Task directions: Output, without alteration, the first line of the entries and each line after it, stopping with the line that contains "[ra_mtd_write_nm] of [drivers/mtd/maps/ralink-flash.c].".

The data:
(* ===== verification/Flash.v ===== *)
(** Flash access: the user-space [flash_read] and [flash_write] of
    [lib/libnvram/flash_api.c] and the kernel's [ra_mtd_read_nm] and
    [ra_mtd_write_nm] of [drivers/mtd/maps/ralink-flash.c].

    Both sit on the MTD layer of the kernel, the interface [Mtd]; what a NOR
    flash behind it promises is the class [NorFlash]. *)

From S2P Require Import Prelude.

(** * The MTD interface *)

(** [mtd_present]: a partition of the name looked for exists and opens.
    [mtd_info]: its size and its erase size, unless [MEMGETINFO] fails.  The
    other operations give a non-zero error code or their result. *)
Class Mtd (D : Type) := {
  mtd_present : D → bool;
  mtd_info : D → option (nat * nat);
  mtd_read : D → nat → nat → Z + bytes;
  mtd_erase : D → nat → nat → Z + D;
  mtd_write : D → nat → bytes → Z + D
}.

(** What [malloc]ed memory that nobody has written to holds. *)
Definition uninit (n : nat) : bytes := replicate n 0xa5.

Section Flash.
Context {D : Type} `{Mtd D} `{Malloc}.

Definition size_of (d : D) : nat := match mtd_info d with Some (s, _) => s | None => 0 end.

(** [read] and [write] on an MTD character device at the file position [pos]
    ([drivers/mtd/mtdchar.c]): truncated at the end of the device; [None] is -1. *)
Definition fd_read (d : D) (pos n : nat) : option (bytes * nat) :=
  match mtd_read d pos (n `min` (size_of d - pos)) with
  | inl _ => None
  | inr b => Some (b, (pos + length b)%nat)
  end.

Definition fd_write (d : D) (pos : nat) (b : bytes) : option (D * nat * Z) :=
  let b := take (size_of d - pos) b in
  match mtd_write d pos b with
  | inl _ => None
  | inr d => Some (d, (pos + length b)%nat, Z.of_nat (length b))
  end.

(** * [flash_api.c] *)

(** The return value and the bytes read. *)
Definition flash_read (d : D) (from len : nat) : Z * bytes :=
  if negb (mtd_present d) then (-1, [])
  else
    match mtd_info d with
    | None => (-1, [])
    | Some (size, _) =>
        if decide (size < len)%nat then (-1, [])
        else
          match fd_read d from len with
          | None => (-1, [])
          | Some (b, _) => (Z.of_nat (length b), b)
          end
    end.

(** The readers of the Factory partition: [n] bytes from [off]. *)
Definition flash_read_at (d : D) (off n : nat) : Z * bytes :=
  if negb (mtd_present d) then (-1, [])
  else match fd_read d off n with None => (-1, []) | Some (b, _) => (Z.of_nat (length b), b) end.

Definition flash_read_sharekey (d : D) : Z * bytes := flash_read_at d (Z.to_nat 0x5000) 8.
Definition flash_read_size_eeprom_rf (d : D) (size : nat) : Z * bytes := flash_read_at d (Z.to_nat 0x5000) size.
Definition flash_read_mac (d : D) : Z * bytes := flash_read_at d 0x2e 6.
Definition flash_read_wlan_mac (d : D) : Z * bytes := flash_read_at d 0x04 6.
Definition flash_read_NicConf (d : D) : Z * bytes := flash_read_at d 0x34 6.

(** The loop of [flash_write]: the device, the file position, what is left of
    the buffer, where it goes, and the last return value. *)
Fixpoint flash_write_loop (fuel es : nat) (d : D) (pos : nat) (buf : bytes) (to : nat) (ret : Z) :
    outcome (Z * D) :=
  match buf with
  | [] => Ret (ret, d)
  | _ =>
      match fuel with
      | O => NoFuel
      | S fuel =>
          let len := length buf in
          if negb (Z.land (Z.of_nat len) (Z.of_nat es - 1) =? 0) || bool_decide (len < es)%nat then
            if negb (malloc_ok (Z.of_nat es)) then Ret (-1, d)
            else
              let bakaddr := Z.to_nat (Z.land (Z.of_nat to) (Z.lnot (Z.of_nat es - 1))) in
              match fd_read d bakaddr es with
              | None => Ret (-1, d)
              | Some (rd, _) =>
                  let bak := rd ++ uninit (es - length rd) in
                  let piece := Z.to_nat (Z.land (Z.of_nat to) (Z.of_nat es - 1)) in
                  let piece_size := (len `min` (es - piece))%nat in
                  let* bak := store bak piece (take piece_size buf) in
                  match mtd_erase d bakaddr es with
                  | inl _ => Ret (-1, d)
                  | inr d =>
                      match fd_write d bakaddr bak with
                      | None => Ret (-1, d)
                      | Some (d, pos, ret) =>
                          flash_write_loop fuel es d pos (drop piece_size buf) (to + piece_size) ret
                      end
                  end
              end
          else
            match mtd_erase d to es with
            | inl _ => Ret (-1, d)
            | inr d =>
                match fd_write d pos (take es buf) with
                | None => Ret (-1, d)
                | Some (d, pos, ret) =>
                    flash_write_loop fuel es d pos (drop es buf) (to + es) ret
                end
            end
      end
  end.

(** The file position starts at 0; every iteration consumes at least a byte. *)
Definition flash_write (d : D) (buf : bytes) (to : nat) : outcome (Z * D) :=
  if negb (mtd_present d) then Ret (-1, d)
  else
    match mtd_info d with
    | None => Ret (-1, d)
    | Some (size, es) =>
        if decide (size < length buf)%nat then Ret (-1, d)
        else flash_write_loop (length buf) es d 0 buf to 0
    end.

(** The same code on the Factory partition. *)
Definition flash_write_ralink_eeprom (d : D) (buf : bytes) (to : nat) : outcome (Z * D) :=
  flash_write d buf to.

Definition flash_write_passkey_ralink (d : D) (buf : bytes) : outcome (Z * D) :=
  flash_write_ralink_eeprom d (take (Z.to_nat 0x1000) buf) (Z.to_nat 0x5000).

(** * [ralink-flash.c] *)

Definition ENODEV : Z := 19.
Definition E2BIG : Z := 7.
Definition ENOMEM : Z := 12.

(** [IS_ERR(mtd)] carries [-ENODEV]. *)
Definition ra_mtd_read_nm (d : D) (from len : nat) : Z * bytes :=
  if negb (mtd_present d) then (- ENODEV, [])
  else match mtd_read d from len with inl e => (e, []) | inr b => (0, b) end.

(** Read-modify-write of the first erase block of the partition. *)
Definition ra_mtd_write_nm (d : D) (to : nat) (buf : bytes) : outcome (Z * D) :=
  if negb (mtd_present d) then Ret (- ENODEV, d)
  else
    match mtd_info d with
    | None => Ret (- ENODEV, d)
    | Some (_, erasesize) =>
        if decide (erasesize < length buf)%nat then Ret (- E2BIG, d)
        else if negb (malloc_ok (Z.of_nat erasesize)) then Ret (- ENOMEM, d)
        else
          match mtd_read d 0 erasesize with
          | inl e => Ret (e, d)
          | inr rd =>
              let bak := rd ++ uninit (erasesize - length rd) in
              let* bak := store bak to buf in
              match mtd_erase d 0 erasesize with
              | inl e => Ret (e, d)
              | inr d =>
                  match mtd_write d 0 bak with
                  | inl e => Ret (e, d)
                  | inr d => Ret (0, d)
                  end
              end
          end
    end.

End Flash.

(** * What a NOR flash promises *)

(** Programming a byte can only clear bits; erasing sets every bit of a block;
    a device that answers keeps its geometry. *)
Class NorFlash (D : Type) `{Mtd D} := {
  contents : D → bytes;
  nor_geometry d size es :
    mtd_info d = Some (size, es) →
    length (contents d) = size ∧ ∃ k, Z.of_nat es = 2 ^ k ∧ 0 ≤ k ∧ (size mod es = 0)%nat;
  nor_bytes d : bytes_ok (contents d);
  nor_read d from n b :
    mtd_read d from n = inr b → (from + n ≤ length (contents d))%nat →
    b = take n (drop from (contents d));
  nor_read_error d from n e : mtd_read d from n = inl e → e < 0;
  nor_erase d a n d' :
    mtd_erase d a n = inr d' → (a + n ≤ length (contents d))%nat →
    contents d' = splice (contents d) a (replicate n 0xff) ∧ mtd_info d' = mtd_info d
    ∧ mtd_present d' = mtd_present d;
  nor_erase_error d a n e : mtd_erase d a n = inl e → e < 0;
  nor_write d a b d' :
    mtd_write d a b = inr d' → (a + length b ≤ length (contents d))%nat →
    contents d' = splice (contents d) a (zip_with Z.land (take (length b) (drop a (contents d))) b)
    ∧ mtd_info d' = mtd_info d ∧ mtd_present d' = mtd_present d;
  nor_write_error d a b e : mtd_write d a b = inl e → e < 0
}.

Exercise output:
(* ===== verification/Flash.v ===== *)
(** Flash access: the user-space [flash_read] and [flash_write] of
    [lib/libnvram/flash_api.c] and the kernel's [ra_mtd_read_nm] and
    [ra_mtd_write_nm] of [drivers/mtd/maps/ralink-flash.c].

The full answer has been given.